REQUIRED ACTION: Range to output from the entries below: the line containing "Variable malloc_ok : Z -> bool." through the line containing "(** The key in the table of its shard. *)". Set it down exactly, ends included, nothing else.

Dataset items
(* ===== verification/Db4Laws.v ===== *)
(** The Berkeley DB backend (Db4.v) as a key database in the sense of DbCtx.v,
    and the proof that it keeps the laws the generic operations rely on
    ([KeyDbLaws] of KeyUpdate.v): as long as the tables are consistent. *)

From stdpp Require Import gmap strings.
From S2P Require Import Prelude OpenPGP Streams Packets Keys KeyId Decode SksHash KeyBuffer KeyArray Words Db4 Db4Facts Db4Lookup Db4Example.
From S2P Require Import Merge DbCtx KeyUpdate.

Section Laws.
Context {T : Type} {B : Bdb T} {L : BdbLaws T} {HF : Hashes} {BC : BuildConfig}.
Variable malloc_ok : Z -> bool.
Abbreviation db4 := (@db4 T).

(** An operation of the backend, with the value for a program that has come to
    an end. *)
Definition run {A} (m : @dbM T A) (db : db4) (stopped : A) : db4 * A :=
  match m db with Done r => r | Fault _ => (db, stopped) end.

(** The methods that [keydb_db4_init] puts into the context. *)
Definition db4_keydb : KeyDb db4 := {|
  starttrans := fun db => ((run db4_starttrans db ()).1, true);
  endtrans := fun db => (run db4_endtrans db ()).1;
  fetch_key := fun db fp t => (run (db4_fetch_key malloc_ok fp [] t) db (0, [])).2;
  fetch_key_id := fun db id t => (run (db4_fetch_key_id malloc_ok id [] t) db (0, [])).2;
  fetch_key_fp := fun db fp t => (run (db4_fetch_key_fp malloc_ok fp [] t) db (0, [])).2;
  store_key := fun db k t u => run (db4_store_key malloc_ok k t u) db 0
|}.

#[local] Existing Instance db4_keydb.

(** The key in the table of its shard. *)
Definition db4_stored (db : db4) (fp : openpgp_fingerprint) : option openpgp_publickey :=
  if decide (wf_fp fp) then
    match view db (KeyData (shard (db_numdbs db) (fp_bytes fp))) (fp_bytes fp) with
    | data :: _ => match keys_of_buffer malloc_ok data [] with Done (k :: _) => Some k | _ => None end
    | [] => None
    end
  else None.

Definition db4_lawful (db : db4) (t : bool) : Prop := (exists keys, consistent malloc_ok db keys) /\ db_txn db = t.

Definition db4_accepts (k : openpgp_publickey) : Prop := exists f, describes malloc_ok k f.

Lemma wf_fp_bytes fp : wf_fp fp -> fp = Db4Facts.fp_of (fp_bytes fp).
Proof. destruct fp as [n b]. unfold wf_fp, Db4Facts.fp_of. cbn. by intros ->. Qed.

(** In consistent tables it is the key of the map. *)
Lemma db4_stored_map db keys fp :
  consistent malloc_ok db keys -> db4_stored db fp = if decide (wf_fp fp) then fst <$> keys !! fp_bytes fp else None.
Proof.
  intros H. unfold db4_stored. destruct (decide (wf_fp fp)); [|done]. rewrite (co_data _ _ _ H).
  destruct (keys !! fp_bytes fp) as [[k f]|] eqn:E; [|done]. rewrite decide_True by done.
  by rewrite (key_data_read malloc_ok keys (fp_bytes fp) k f [] (co_keys _ _ _ H) E).
Qed.

Lemma described_fp k f : describes malloc_ok k f -> fp_of k = Db4Facts.fp_of (kf_fp f).
Proof. intros Hd. unfold fp_of. by rewrite (de_fp _ _ _ Hd). Qed.

Lemma db4_stored_txn db fp t : db4_stored (set_txn db t) fp = db4_stored db fp.
Proof. done. Qed.

Lemma db4_law_stored db t fp k : db4_lawful db t -> db4_stored db fp = Some k -> fp_of k = fp.
Proof.
  intros [[keys H] _] Hs. rewrite (db4_stored_map db keys) in Hs by done. destruct (decide (wf_fp fp)) as [Hw|]; [|done].
  destruct (keys !! fp_bytes fp) as [[k' f]|] eqn:E; [|done]. injection Hs as <-.
  destruct (co_keys _ _ _ H _ _ _ E) as (Hd & Hf & _). rewrite (described_fp k' f Hd), Hf. symmetry. by apply wf_fp_bytes.
Qed.

(** The subkeys of a described key. *)
Lemma live_subkeys_elem l subs b : live_subkeys l subs -> b ∈ map fst subs -> exists sub, sub ∈ l /\ fp_bytes sub = b.
Proof.
  induction 1 as [|sub l Hl|sub l keyid subs Hl Hk _ IH]; cbn [map]; [intros []%not_elem_of_nil | intros []%not_elem_of_nil |].
  intros [->|Hb]%elem_of_cons; [exists sub; split; [by left | done]|].
  destruct (IH Hb) as (x & Hx & <-). exists x. split; [by right | done].
Qed.

Lemma described_subkey k f fp : describes malloc_ok k f -> fp_bytes fp ∈ map fst (kf_subs f) -> has_subkey k fp.
Proof.
  intros Hd Hb. destruct (de_subs _ _ _ Hd) as (subs & E & Hl). destruct (live_subkeys_elem _ _ _ Hl Hb) as (sub & Hs & Hf).
  by exists subs, sub.
Qed.

Lemma stored_as_primary db keys b k f :
  consistent malloc_ok db keys -> keys !! b = Some (k, f) -> db4_stored db (Db4Facts.fp_of b) = Some k.
Proof.
  intros H E. rewrite (db4_stored_map db keys) by done. rewrite decide_True by done. cbn. by rewrite E.
Qed.

Lemma db4_law_fetch db t fp :
  db4_lawful db t -> wf_fp fp -> fp_length fp = 20 \/ fp_length fp = 32 ->
  exists ks, fetch_key_fp db fp t = (zlen ks, ks) /\ NoDup ks /\
    (forall k, db4_stored db fp = Some k -> k ∈ ks) /\
    (forall k, k ∈ ks -> db4_stored db fp = Some k \/ has_subkey k fp /\ exists fp', db4_stored db fp' = Some k).
Proof.
  intros [[keys H] Ht] Hw Hl. pose proof (wf_fp_bytes fp Hw) as Ef. unfold wf_fp in Hw.
  assert (Hb : 8 <= zlen (fp_bytes fp)) by lia.
  assert (E : fetch_key_fp db fp t =
    match found_by db keys true (fp_bytes fp) with Some k => (1, [k]) | None => (0, []) end).
  { cbn [fetch_key_fp db4_keydb]. unfold run, db4_fetch_key_fp. rewrite Ef.
    rewrite (fetch_key_int_runs malloc_ok db keys _ [] t true H Ht Hb). by destruct (found_by _ _ _ _). }
  rewrite (db4_stored_map db keys fp H), decide_True by done. rewrite E. unfold found_by.
  destruct (keys !! fp_bytes fp) as [[k f]|] eqn:Ek.
  { exists [k]. split; [done|]. split; [apply NoDup_singleton|]. split; intros x.
    - intros [= <-]. by left.
    - intros ->%list_elem_of_singleton. by left. }
  destruct (co_subkey _ _ _ H (fp_bytes fp)) as [-> | (fp' & k & f & -> & E' & Hin)].
  { exists []. split; [done|]. split; [constructor|]. split; [done|]. by intros k []%not_elem_of_nil. }
  rewrite E'. exists [k]. split; [done|]. split; [apply NoDup_singleton|]. split; [done|].
  intros x ->%list_elem_of_singleton. right. destruct (co_keys _ _ _ H _ _ _ E') as (Hd & _).
  split; [by eapply described_subkey|]. exists (Db4Facts.fp_of fp'). by eapply stored_as_primary.
Qed.

Lemma db4_law_store db t k u :
  db4_lawful db t -> db4_accepts k -> u = true \/ db4_stored db (fp_of k) = None ->
  db4_lawful (store_key db k t u).1 t /\
  forall fp, db4_stored (store_key db k t u).1 fp = if bool_decide (fp = fp_of k) then Some (reparsed k) else db4_stored db fp.
Proof.
  intros [[keys H] Ht] [f Hd] Hu. rewrite (described_fp k f Hd) in *.
  assert (Hu' : u = true \/ keys !! kf_fp f = None).
  { destruct Hu as [|Hu]; [by left|]. right. rewrite (db4_stored_map db keys), decide_True in Hu by done. cbn in Hu.
    by destruct (keys !! kf_fp f) as [[? ?]|]. }
  destruct (store_key_runs malloc_ok db keys k f t u H Ht Hd Hu') as (db' & E & Ht' & H').
  cbn [store_key db4_keydb]. unfold run. rewrite E. cbn [fst]. split; [by split; [eexists|]|].
  intros fp. rewrite (db4_stored_map _ _ fp H'), (db4_stored_map db keys fp H). case_bool_decide as Efp.
  - subst fp. rewrite decide_True by done. cbn [fp_bytes Db4Facts.fp_of]. by rewrite lookup_insert_eq.
  - destruct (decide (wf_fp fp)) as [Hw|]; [|done]. rewrite lookup_insert_ne; [done|].
    intros Eb. apply Efp. rewrite Eb. by apply wf_fp_bytes.
Qed.

(** The laws. *)
#[global] Instance db4_keydb_laws : KeyDbLaws db4.
Proof.
  refine {| lawful := db4_lawful; stored := db4_stored; accepts := db4_accepts |}.
  - intros db [[keys H] Ht]. exists (set_txn db true). cbn [starttrans db4_keydb]. unfold run, db4_starttrans. rewrite Ht.
    split; [done|]. split; [|done]. split; [exists keys; by apply consistent_txn | done].
  - intros db [[keys H] Ht]. cbn [endtrans db4_keydb]. unfold run, db4_endtrans. rewrite Ht.
    split; [|done]. split; [exists keys; by apply consistent_txn | done].
  - exact db4_law_stored.
  - exact db4_law_fetch.
  - exact db4_law_store.
Defined.
End Laws.

(** * An update of a database with one key *)

#[local] Existing Instance toy_hashes.
#[local] Existing Instance full_build.

(** The key of the example comes in again, with another user id. *)
Definition alice_again : openpgp_publickey :=
  mkKey (pk_publickey alice) false []
    [mkSigned (mkPacket OPENPGP_PACKET_UID false 4 (str "Ally")) [v3_sig 0x10 1 7]] [].

Definition alice_merged : openpgp_publickey := merged_key alice alice_again.

Lemma alice_updatable : updatable alice /\ updatable alice_again.
Proof.
  assert (Hsp : forall sp, small_packet (sp_packet sp) -> sp_sigs sp = [] \/ sp_sigs sp = [v3_sig 0x10 1 7] -> signed_good sp).
  { intros sp Hp Hs. split; [done|]. destruct Hs as [-> | ->]; [constructor|]. apply Forall_singleton, v3_sig_good. unfold byte. lia. }
  assert (Hsm : forall p, bool_decide (small_packet p) = true -> small_packet p) by (intros p H; by apply (bool_decide_eq_true _)).
  split; (split; [|split; [apply (bool_decide_unpack _); vm_compute; exact I | left; reflexivity]]).
  - split; [apply Forall_nil_2|]. split; [apply Forall_singleton, Hsp; [apply Hsm; vm_compute; reflexivity | by left]|].
    split; [apply NoDup_singleton|]. split; [apply Forall_singleton, Hsp; [apply Hsm; vm_compute; reflexivity | by left]|].
    apply NoDup_singleton.
  - split; [apply Forall_nil_2|]. split; [apply Forall_singleton, Hsp; [apply Hsm; vm_compute; reflexivity | by right]|].
    split; [apply NoDup_singleton|]. split; [apply Forall_nil_2 | apply NoDup_nil_2].
Qed.

Lemma alice_merged_described : describes anything alice_merged (default (mkFacts [] 0 [] [] []) (facts_of alice_merged)).
Proof.
  constructor.
  - vm_compute. reflexivity.
  - vm_compute. reflexivity.
  - vm_compute. split; discriminate.
  - eexists _, _. split; vm_compute; reflexivity.
  - eexists. split; [vm_compute; reflexivity|]. cbn [default id].
    apply live_cons; [done | vm_compute; reflexivity |]. by apply live_end.
  - vm_compute. reflexivity.
  - constructor; try (apply (bool_decide_unpack _); vm_compute; exact I); vm_compute; reflexivity.
Qed.

Lemma alice_no_subkey k : pk_subkeys k = pk_subkeys alice -> ~ has_subkey k (fp_of alice_again).
Proof.
  intros E (subs & sub & Hs & Hin & Hf). unfold keysubkeys in Hs. rewrite E in Hs. vm_compute in Hs. injection Hs as <-.
  vm_compute in Hf. cbn [default id] in Hin. rewrite !elem_of_cons, elem_of_nil in Hin.
  destruct Hin as [-> | [-> | []]]; discriminate Hf.
Qed.

Lemma update_keys_correct_witness :
  exists d' upd new,
    generic_update_keys (DB := db4_keydb anything) Db4Example.stored [alice_again] None false true =
      Done (d', upd, match upd with [] => None | _ => Some upd end, new) /\
    db4_stored anything d' (fp_of alice_again) = Some alice_merged.
Proof.
  assert (Hd : db4_lawful anything Db4Example.stored false).
  { destruct stored_consistent as [H Ht]. split; [by exists one_key | done]. }
  assert (Hs : forall fp a, db4_stored anything Db4Example.stored fp = Some a -> a = alice).
  { intros fp a. rewrite (db4_stored_map anything _ one_key fp (proj1 stored_consistent)).
    destruct (decide (wf_fp fp)); [|done]. unfold one_key. destruct (decide (kf_fp alice_facts = fp_bytes fp)) as [E|E].
    - rewrite <- E, lookup_insert_eq. intros [= <-]. vm_compute. reflexivity.
    - rewrite lookup_insert_ne, lookup_empty by done. done. }
  assert (Hold : db4_stored anything Db4Example.stored (fp_of alice_again) = Some alice) by (vm_compute; reflexivity).
  destruct (update_keys_correct (DL := db4_keydb_laws anything) Db4Example.stored [alice_again] None false true)
    as (d' & upd & new & E & _ & Hr).
  - discriminate.
  - apply Forall_singleton, alice_updatable.
  - apply NoDup_singleton.
  - vm_compute. reflexivity.
  - exact Hd.
  - intros k a _ Ha. apply Hs in Ha as ->. apply alice_updatable.
  - intros k x ->%list_elem_of_singleton. change (stored ?d ?fp) with (db4_stored anything d fp). rewrite Hold.
    intros Hw. vm_compute in Hw. injection Hw as <-. eexists. exact alice_merged_described.
  - intros k ->%list_elem_of_singleton. split.
    + intros fp a Ha. apply Hs in Ha as ->. by apply alice_no_subkey.
    + intros k' x ->%list_elem_of_singleton. change (stored ?d ?fp) with (db4_stored anything d fp). rewrite Hold.
      intros Hw. apply alice_no_subkey. vm_compute in Hw. injection Hw as <-. vm_compute. reflexivity.
  - exists d', upd, new. split; [exact E|]. pose proof (ur_stored _ _ _ _ _ _ _ Hr (fp_of alice_again)) as Hu.
    change (stored ?d ?fp) with (db4_stored anything d fp) in Hu. rewrite Hu, Hold. vm_compute. reflexivity.
Defined.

SOLUTION FOR THIS EXERCISE:
Variable malloc_ok : Z -> bool.
Abbreviation db4 := (@db4 T).

(** An operation of the backend, with the value for a program that has come to
    an end. *)
Definition run {A} (m : @dbM T A) (db : db4) (stopped : A) : db4 * A :=
  match m db with Done r => r | Fault _ => (db, stopped) end.

(** The methods that [keydb_db4_init] puts into the context. *)
Definition db4_keydb : KeyDb db4 := {|
  starttrans := fun db => ((run db4_starttrans db ()).1, true);
  endtrans := fun db => (run db4_endtrans db ()).1;
  fetch_key := fun db fp t => (run (db4_fetch_key malloc_ok fp [] t) db (0, [])).2;
  fetch_key_id := fun db id t => (run (db4_fetch_key_id malloc_ok id [] t) db (0, [])).2;
  fetch_key_fp := fun db fp t => (run (db4_fetch_key_fp malloc_ok fp [] t) db (0, [])).2;
  store_key := fun db k t u => run (db4_store_key malloc_ok k t u) db 0
|}.

#[local] Existing Instance db4_keydb.

(** The key in the table of its shard. *)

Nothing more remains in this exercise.